世の中は年中三月常月夜嬶十七俺二十負わず借らずに子三人
よのなかはねんじゅうさんがつじょうつきよ かかあじゅうしちおれはたち おわずからずにこさんにん
世の中は、いつも三月頃の温暖な気候で、夜は明るい月夜、妻は十七歳自分は二十歳、責任も借金もなく、子どもは三人持つ暮らしが望ましいということ。
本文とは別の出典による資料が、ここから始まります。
(** ** Resolution *)

Definition cwmp_dns_get_aifamily (ai_family_str : ms_value) : Z :=
  match ms_string ai_family_str with
  | Some s => if atoi s =? 4 then AF_INET else if atoi s =? 6 then AF_INET6 else AF_UNSPEC
  | None => AF_UNSPEC
  end.

(** What a call of [cwmp_dns_resolve] finds: the two values of the data
    model, the outcomes of [calloc] and [ares_init_options], the remaining
    time of the TTL timer, and the callbacks [ares_getaddrinfo] makes before
    it returns. *)
Record resolve_env := {
  acsurl : option string;
  ai_family_str : ms_value;
  calloc_ok : bool;
  ares_init_ok : bool;
  ttl_remaining : Z;
  sync_cbs : list ares_cb;
}.

Definition resolver_create (env : resolve_env) (host : string) (w : dns) : option resolver :=
  if streq host "" then None
  else if negb (calloc_ok env) then None
  else if negb (ares_init_ok env) then None
  else Some {| rv_id := next w; rv_host := host; rv_dirty := false;
               rv_family := cwmp_dns_get_aifamily (ai_family_str env); rv_events := [];
               rv_clean_timer := None; rv_timeout_timer := None |}.

Definition cwmp_dns_get_host (acsurl : string) : option string := parse_uri acsurl.

Definition cwmp_dns_set_static_ip (host : string) (w : dns) : dns :=
  log [SetAcsIpList host] (with_ainfo (dns_ttl_val w) [{| ip := host; ttl := 0 |}] w).

Definition mark_resolvers_as_dirty (w : dns) : dns :=
  with_resolvers (map rv_mark_dirty (resolver_list w)) w.

Definition cwmp_dns_ares_resolution (env : resolve_env) (host : string) (w : dns) : dns * bool :=
  match resolver_create env host w with
  | None => (w, false)
  | Some r =>
      let w := fresh (with_resolvers (resolver_list w ++ [r]) w) in
      let w := log [AresGetAddrInfo (rv_id r) (rv_host r) (rv_family r)]
        (with_queries (queries w ++ [rv_id r]) w) in
      (on_resolver (rv_id r) (callbacks (sync_cbs env)) w, true)
  end.

(** [cwmp_dns_resolve]: [true] is [cwmp_status_ok]. *)
Definition cwmp_dns_resolve (url_changed : bool) (env : resolve_env) (w : dns) : dns * bool :=
  match acsurl env ≫= cwmp_dns_get_host with
  | None => (retry w, false)
  | Some host =>
      let w :=
        if url_changed then
          with_bootstrap true (log [SetAcsIpList ""] (with_ainfo (dns_ttl_val w) [] w))
        else w in
      let w := if 0 <? ttl_remaining env then with_timer amxp_timer_stop w else w in
      let w := mark_resolvers_as_dirty w in
      if streq host "" then (w, true)
      else if is_ipaddr host then (flush_bootstrap (cwmp_dns_set_static_ip host w), true)
      else
        let '(w, ok) := cwmp_dns_ares_resolution env host w in
        if ok then (w, true) else (retry w, false)
  end.

(** [cwmp_dns_init], after [ares_library_init] *)
Definition cwmp_dns_init : dns :=
  {| dns_ttl_timer := amxp_timer_new; dns_ttl_val := 0; ainfo_list := []; resolver_list := [];
     send_bootstrap := false; queries := []; next := 0%nat; calls := [] |}.

(** [cwmp_dns_clean]: [fds r] are the sockets the channel of [r] closes. *)
Definition cwmp_dns_clean (fds : nat -> list Z) (w : dns) : dns :=
  let w := with_timer (fun _ => None) w in
  let w := with_ainfo (dns_ttl_val w) [] w in
  foldl (fun w r => resolver_clean (fds (rv_id r)) r w) (with_resolvers [] w) (resolver_list w).

(** ** Steps *)

Inductive dns_event :=
| EvResolve (url_changed : bool) (env : resolve_env)
| EvTtl (env : resolve_env)
| EvFd (rv : nat) (fd flags : Z) (cbs : list ares_cb)
| EvTimeout (rv : nat) (cbs : list ares_cb)
| EvClean (rv : nat) (fds : list Z).

(** [cwmp_dns_fd_event_cb] *)
Definition cwmp_dns_fd_event_cb (fd flags : Z) (cbs : list ares_cb) (r : resolver) (w : dns)
    : resolver * dns :=
  let read := if Z.land flags EV_READ =? 0 then ARES_SOCKET_BAD else fd in
  let write := if Z.land flags EV_WRITE =? 0 then ARES_SOCKET_BAD else fd in
  callbacks cbs r (log [AresProcessFd (rv_id r) read write] w).

(** [resolver_timeout_timer_cb] *)
Definition resolver_timeout_timer_cb (cbs : list ares_cb) (r : resolver) (w : dns) : resolver * dns :=
  callbacks cbs r (log [AresProcessFd (rv_id r) ARES_SOCKET_BAD ARES_SOCKET_BAD] w).

(** [resolver_clean_timer_cb] *)
Definition resolver_clean_timer_cb (fds : list Z) (a : nat) (w : dns) : dns :=
  match split_at a (resolver_list w) with
  | Some (l1, r, l2) =>
      if running (rv_clean_timer r) then
        resolver_clean fds (rv_with_timers (expire (rv_clean_timer r)) (rv_timeout_timer r) r)
          (with_resolvers (l1 ++ l2) w)
      else w
  | None => w
  end.

(** [dns_ttl_timer_cb] *)
Definition dns_ttl_timer_cb (env : resolve_env) (w : dns) : dns :=
  if running (dns_ttl_timer w) then (cwmp_dns_resolve false env (with_timer expire w)).1 else w.

(** One step; events that are not possible in the state change nothing. *)
Definition dns_step (e : dns_event) (w : dns) : dns :=
  match e with
  | EvResolve url_changed env => (cwmp_dns_resolve url_changed env w).1
  | EvTtl env => dns_ttl_timer_cb env w
  | EvFd a fd flags cbs =>
      on_resolver a (fun r w =>
        match event_list_findby_fd (rv_events r) fd with
        | Some _ => cwmp_dns_fd_event_cb fd flags cbs r w
        | None => (r, w)
        end) w
  | EvTimeout a cbs =>
      on_resolver a (fun r w =>
        if running (rv_timeout_timer r) then
          resolver_timeout_timer_cb cbs
            (rv_with_timers (rv_clean_timer r) (expire (rv_timeout_timer r)) r) w
        else (r, w)) w
  | EvClean a fds => resolver_clean_timer_cb fds a w
  end.

Definition dns_run : list dns_event -> dns -> dns := run_steps dns_step.

(** ** The discipline of the libevent events

    [ev_run] replays the log: an event is added, deleted and freed between its
    creation and its release only; the result lists the events alive. *)

Fixpoint ev_run (alive : list nat) (cs : list call) : option (list nat) :=
  match cs with
  | [] => Some alive
  | EventNew e _ _ :: cs' => if decide (e ∈ alive) then None else ev_run (e :: alive) cs'
  | EventAdd e :: cs' | EventDel e :: cs' => if decide (e ∈ alive) then ev_run alive cs' else None
  | EventFree e :: cs' =>
      if decide (e ∈ alive) then ev_run (filter (.≠ e) alive) cs' else None
  | _ :: cs' => ev_run alive cs'
  end.

Definition events_of (r : resolver) : list nat := omap ep_event (rv_events r).

Definition held (l : list resolver) : list nat := l ≫= events_of.

(** The log is disciplined and leaves exactly the events [F]. *)
Definition owns (w : dns) (F : list nat) : Prop :=
  exists alive, ev_run [] (calls w) = Some alive /\ alive ≡ₚ F /\ NoDup F /\
    Forall (fun e => (e < next w)%nat) F.

Lemma ev_run_app alive cs1 cs2 :
  ev_run alive (cs1 ++ cs2) = ev_run alive cs1 ≫= fun alive => ev_run alive cs2.
Proof.
  revert alive. induction cs1 as [|c cs1 IH]; intros alive; [done|].
  destruct c; simpl; try case_decide; try done; apply IH.
Qed.

#[local] Instance owns_proper w : Proper ((≡ₚ) ==> iff) (owns w).
Proof. intros F F' HP. unfold owns. by setoid_rewrite HP. Qed.

Lemma owns_perm w F F' : F ≡ₚ F' -> owns w F -> owns w F'.
Proof. by intros ->. Qed.

(** Calls that are not about events. *)
Definition eventless (c : call) : bool :=
  match c with
  | EventNew _ _ _ | EventAdd _ | EventDel _ | EventFree _ => false
  | _ => true
  end.

Lemma owns_log_eventless w F c : eventless c = true -> owns w F -> owns (log [c] w) F.
Proof.
  intros Hc (alive & H1 & H2). exists alive. simpl. rewrite ev_run_app, H1. by destruct c.
Qed.

Lemma owns_same w w' F : calls w' = calls w -> next w' = next w -> owns w F -> owns w' F.
Proof. unfold owns. by intros -> ->. Qed.

Lemma filter_other (e : nat) (F : list nat) : e ∉ F -> filter (.≠ e) F = F.
Proof.
  induction F as [|x F IH]; [done|]. intros [Hx HF]%not_elem_of_cons.
  rewrite filter_cons_True by done. by rewrite IH.
Qed.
江戸時代の庶民のささやかな願望をいった言葉。
律義者の子沢山
りちぎもののこだくさん
律義者は、品行方正で家庭円満なので、夫婦仲もよく子どもが多く生まれるということ。
竜と心得た蛙子
りゅうとこころえたかえるこ
子どもに対する親の見込み違いのたとえ。将来は竜になると期待していたわが子も、やはり蛙の子にすぎなかったという意から。
梁上の君子
りょうじょうのくんし
泥棒のこと。または鼠のこと。中国の後漢の陳寔が梁の上に潜む賊を指して、悪い習慣が身に付くと梁の上の君子のようになると子ども達を戒めたという故事による。
我が子自慢は親の常
わがこじまんはおやのつね
親は誰でも我が子を自慢したがるということ。
悪い親も良い子を望む
わるいおやもよいこをのぞむ
どんな悪人でも、我が子は良い人間であってほしいと望むということ。